Re: K-Means Clustering

Mehmet Hakan Satman Tue, 15 Mar 2011 05:14:13 -0700

Hi John,

1. In the case of no variable definition, cmd_quick_cluster returns a 
CMD_FAILURE now.
2. By the now, default number of clusters and the mxiter are both set to 2.
3. Your test strategy is very well, but multi-dimensionality is also a problem. 
I tried this with your code:


______________________________________________________________
input program.
        loop #i = 1 to 50000.
                compute x = rv.uniform (0, 1).
                compute y = rv.uniform (0, 1).
                compute z = rv.uniform (0, 1).
                end case.
        end loop.
        loop #i = 1 to 50000.
                compute x = rv.uniform (0, 1)+1.
                compute y = rv.uniform (0, 1)+1.
                compute z = rv.uniform (0, 1)+1.
                end case.
        end loop.
          loop #i = 1 to 50000.
                compute x = rv.uniform (0, 1)+2.
                compute y = rv.uniform (0, 1)+2.
                compute z = rv.uniform (0, 1)+2.
                end case.
        end loop.      
        loop #i = 1 to 50000.
                compute x = rv.uniform (0, 1)+3.
                compute y = rv.uniform (0, 1)+3.
                compute z = rv.uniform (0, 1)+3.
                end case.
        end loop.
        end file.
end input program.


QUICK CLUSTER ALL
        /CRITERIA = CLUSTER(4) MXITER (100).
______________________________________________________________

The expected cluster centers are 
(0.5, 0.5, 0.5)
(1.5, 1.5, 1.5)
(2.5, 2.5, 2.5)
(3.5, 3.5, 3.5)

and the actual output is

Result:
Number of cases: 200000
Number of variables: 3
Number of groups: 4
Number of trials: 1
Number of iterations at last trial: 5
Centers:
Center of Group 1: 1.498 1.501 1.502 
Center of Group 2: 3.500 3.500 3.501 
Center of Group 3: 2.498 2.499 2.499 
Center of Group 4: 0.501 0.502 0.502 

which is nearly same as the expected one.

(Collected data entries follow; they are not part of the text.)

(** C3, amended. [EnqueueJob] is idempotent on the job's own id: enqueueing
    the same job a second time reports success and leaves the state
    unchanged, and more generally a job whose id is already pending
    replaces that entry, so that the set of pending ids does not grow.
    A job with another id is stored next to the first, whatever their
    targets and workflow runs. *)
Theorem EnqueueJob_idempotent_on_UUID (m : t) (job : Job.t) :
  let m1 := (EnqueueJob job m).2 in
  EnqueueJob job m1 = (None, m1)
  ∧ (∀ job', Job.UUID job' = Job.UUID job →
       let m2 := (EnqueueJob job' m1).2 in
       dom (jobs m2) = dom (jobs m1) ∧ jobs m2 !! Job.UUID job = Some job')
  ∧ (∀ job', Job.UUID job' ≠ Job.UUID job →
       let m2 := (EnqueueJob job' m1).2 in
       jobs m2 !! Job.UUID job = Some job
       ∧ jobs m2 !! Job.UUID job' = Some job').
Proof.
  cbn zeta. rewrite !EnqueueJob_eq. cbn [targets jobs runners snd].
  split; [|split].
  - by rewrite insert_insert_eq.
  - intros job' Heq. rewrite EnqueueJob_eq. cbn [jobs snd]. rewrite Heq.
    split; [|by rewrite lookup_insert_eq].
    rewrite insert_insert_eq, !dom_insert_L. done.
  - intros job' Hne. rewrite EnqueueJob_eq. cbn [jobs snd].
    split; [by rewrite lookup_insert_ne, lookup_insert_eq|].
    by rewrite lookup_insert_eq.
Qed.

Lemma EnqueueJob_idempotent_on_UUID_witness :
  let job := job42 1%N in
  let m1 := (EnqueueJob job (Build ∅ ∅ ∅)).2 in
  EnqueueJob job m1 = (None, m1)
  ∧ (let m2 := (EnqueueJob (job42 1%N) m1).2 in
     dom (jobs m2) = dom (jobs m1) ∧ jobs m2 !! 1%N = Some (job42 1%N))
  ∧ (let m2 := (EnqueueJob (job42 2%N) m1).2 in
     jobs m2 !! 1%N = Some job ∧ jobs m2 !! 2%N = Some (job42 2%N)).
Proof.
  destruct (EnqueueJob_idempotent_on_UUID (Build ∅ ∅ ∅) (job42 1%N))
    as (H1 & H2 & H3).
  split; [exact H1|split].
  - apply (H2 (job42 1%N)). reflexivity.
  - apply (H3 (job42 2%N)). cbn. discriminate.
Defined.

(** *** Targets *)

Lemma scope_domain_unique_singleton id t :
  scope_domain_unique {[ id := t ]}.
Proof.
  intros id1 id2 t1 t2 H1 H2 Hne.
  apply lookup_singleton_Some in H1 as [<- _].
  apply lookup_singleton_Some in H2 as [<- _]. done.
Qed.

(** C8, as stated, fails: a store with one active target satisfies the
    invariant; [CreateTarget] of a second active target with the same
    scope and CI-domain under another id succeeds, and the invariant no
    longer holds. *)
Lemma CreateTarget_duplicate_counterexample :
  let m := Build {[ 1%N := activeTarget 1%N "acme" "ghe.example.com" ]} ∅ ∅ in
  let '(err, m') := CreateTarget (activeTarget 2%N "acme" "ghe.example.com") m in
  scope_domain_unique (targets m) ∧ err = None ∧ ¬ scope_domain_unique (targets m').
Proof.
  cbn zeta. rewrite CreateTarget_eq. cbn [targets Target.UUID activeTarget].
  split; [apply scope_domain_unique_singleton|]. split; [done|].
  intros Hu.
  apply (Hu 1%N 2%N (activeTarget 1%N "acme" "ghe.example.com")
            (activeTarget 2%N "acme" "ghe.example.com")); done.
Qed.

(** C8, amended. [CreateTarget] of the in-memory datastore makes no check
    and always succeeds; it preserves the invariant when the caller
    brings a target that does not clash: if no two non-deleted targets share (scope,
    CI-domain) before, and no non-deleted target stored under another id
    has the (scope, CI-domain) of the new target (or the new target is
    itself deleted), then no two non-deleted targets share (scope,
    CI-domain) after. *)
Theorem CreateTarget_preserves_unique (m : t) (target : Target.t) :
  (CreateTarget target m).1 = None
  ∧ (scope_domain_unique (targets m) →
     (Target.Status target = TargetStatusDeleted
      ∨ ∀ id t, targets m !! id = Some t → id ≠ Target.UUID target →
          Target.Status t ≠ TargetStatusDeleted →
          (Target.Scope t, Target.GHEDomain t)
            ≠ (Target.Scope target, Target.GHEDomain target)) →
     scope_domain_unique (targets (CreateTarget target m).2)).
Proof.
  rewrite CreateTarget_eq. cbn [targets fst snd]. split; [done|].
  intros Hu Hfresh id1 id2 t1 t2 H1 H2 Hne Hd1 Hd2.
  destruct (decide (id1 = Target.UUID target)) as [->|Hn1];
    destruct (decide (id2 = Target.UUID target)) as [->|Hn2]; [done|..].
  - rewrite lookup_insert_eq in H1. rewrite lookup_insert_ne in H2 by done.
    injection H1 as <-. destruct Hfresh as [Hdel|Hfresh]; [done|].
    intros Heq. by apply (Hfresh id2 t2).
  - rewrite lookup_insert_eq in H2. rewrite lookup_insert_ne in H1 by done.
    injection H2 as <-. destruct Hfresh as [Hdel|Hfresh]; [done|].
    by apply (Hfresh id1 t1).
  - rewrite lookup_insert_ne in H1, H2 by done. by apply (Hu id1 id2).
Qed.

Lemma CreateTarget_preserves_unique_witness :
  let m := Build {[ 1%N := activeTarget 1%N "acme" "ghe.example.com" ]} ∅ ∅ in
  let target := activeTarget 2%N "acme/widget" "ghe.example.com" in
  (CreateTarget target m).1 = None
  ∧ scope_domain_unique (targets (CreateTarget target m).2).
Proof.
  destruct (CreateTarget_preserves_unique
              (Build {[ 1%N := activeTarget 1%N "acme" "ghe.example.com" ]} ∅ ∅)
              (activeTarget 2%N "acme/widget" "ghe.example.com")) as [Herr Hinv].
  split; [exact Herr|]. apply Hinv.
  - apply scope_domain_unique_singleton.
  - right. cbn. intros id t Hl _ _.
    apply lookup_singleton_Some in Hl as [_ <-]. cbn. discriminate.
Defined.
(** * ass-tools: the SSA font codec and the drawing subsetter

    A shallow embedding of
    - [scripts/python/ass-drawing-subsetter.py] ([ass_uuencode] and the
      methods of [ASSDrawingSubsetter] that work on text), and
    - [scripts/python/ass-font-extractor.py] ([ass_uudecode] and the two
      loops of [extract_font_agnostic]).

    Python values are modelled as follows.
    - [int] is [Z]; the bit operators are [Z.shiftl], [Z.shiftr], [Z.lor]
      and [Z.land].
    - [bytes] and [bytearray] are lists of integers; a well-formed one holds
      values of [range(256)] only ([is_bytes]).
    - [str] is the list of its code points, so [ord] of a one-character
      string is the element itself and [chr] builds a one-element list.
    - [dict] is an association list in insertion order with unique keys.
    - An uncaught exception is the [Raise] result of the [result] type.
    - The text of a file is the [str] that the text-mode reader returns;
      writing is what [f.write] and [open] do with the text and the name
      they are given. *)

From Stdlib Require Import String Ascii.
From Stdlib Require Import List ZArith Lia Bool Arith FinFun.
Import ListNotations.
Local Open Scope Z_scope.

(** ** Python values *)

Definition bytes := list Z.
Definition pystr := list Z.

Definition is_byte (x : Z) : Prop := 0 <= x < 256.
Definition is_bytes (b : bytes) : Prop := Forall is_byte b.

I think its ok. It is also be tried 
that generating some big data with R and using kmeans command to calculate 
centers and comparing one-or-two samples with pspp. But as in your simulation 
study, cluster centers map to correct quantiles of uniform distribution.


4. I re-formatted the code using indent with --gnu-style parameter.

5. This is the part what i didn't understand. Which part of code must be 
labeled 
as "static"? If the answer is "All methods must be defined as static", what i 
must do for "struct Kmeans* kmeans_create(...." ?

6. I changed malloc 's to xmalloc 's. I think this is why we didn't control the 
null pointer in memory allocations.

7. I used the gsl_rng_* things instead of standard library.

8) this link (http://www.norusis.com/pdf/SPC_v13.pdf) and googling "kmeans 
spss" 
may help for the output of quick cluster. I haven't got a copy of SPSS too.  


Ben has sent me the form about fsf. I answered the questions and re-sent the 
given address.

I hope corrections are suitable for the project.

Best.


 Mehmet Hakan Satman
http://www.mhsatman.com





________________________________
From: John Darrington <[email protected]>
To: Mehmet Hakan Satman <[email protected]>
Cc: John Darrington <[email protected]>; [email protected]
Sent: Tue, March 15, 2011 11:23:34 AM
Subject: Re: K-Means Clustering

On Mon, Mar 14, 2011 at 12:22:36PM -0700, Mehmet Hakan Satman wrote:
     Hi John,
    
     1) I renamed the file as "quick-cluster.c"
    
     2. I added an entry to? "src/language/stats/automake.mk" for quick-cluster
    
     3. I removed the entry "UNIMPL_CMD ("QUICK CLUSTER", "Fast clustering")" 
from command.def file.

Thanks.  I tried some experiments with it.  It looks promising.  But there are 
some improvements
which can be made.
    
     4. Now cmd_quick_cluster can parse a command line like:
    
     QUICK CLUSTER x y z 
     ? ? ? /CRITERIA = CLUSTER(5) MXITER (100).
    
I inadvertently ran it with the wrong syntax (I typed just "QUICK CLUSTER." 
without any variables),
and it caused PSPP to crash.  You should check the return value of 
parse_variables_const 

and return an error if it fails.  See the code for the other procedures to see 
how to do this.

It also crashed if I omitted the /CRITERIA subcommand because your algorithm 
expects 

the number of groups is greater than 0.  The spss documentation says that
the CLUSTER and MXITER parameters both default to 2.  So you should initialise 
them accordingly.

     As
      I mentioned, i test my results with random data with uniform 
     distributed random values. It can not be considered as a comprehensive 
     work and should be tested with simulations. 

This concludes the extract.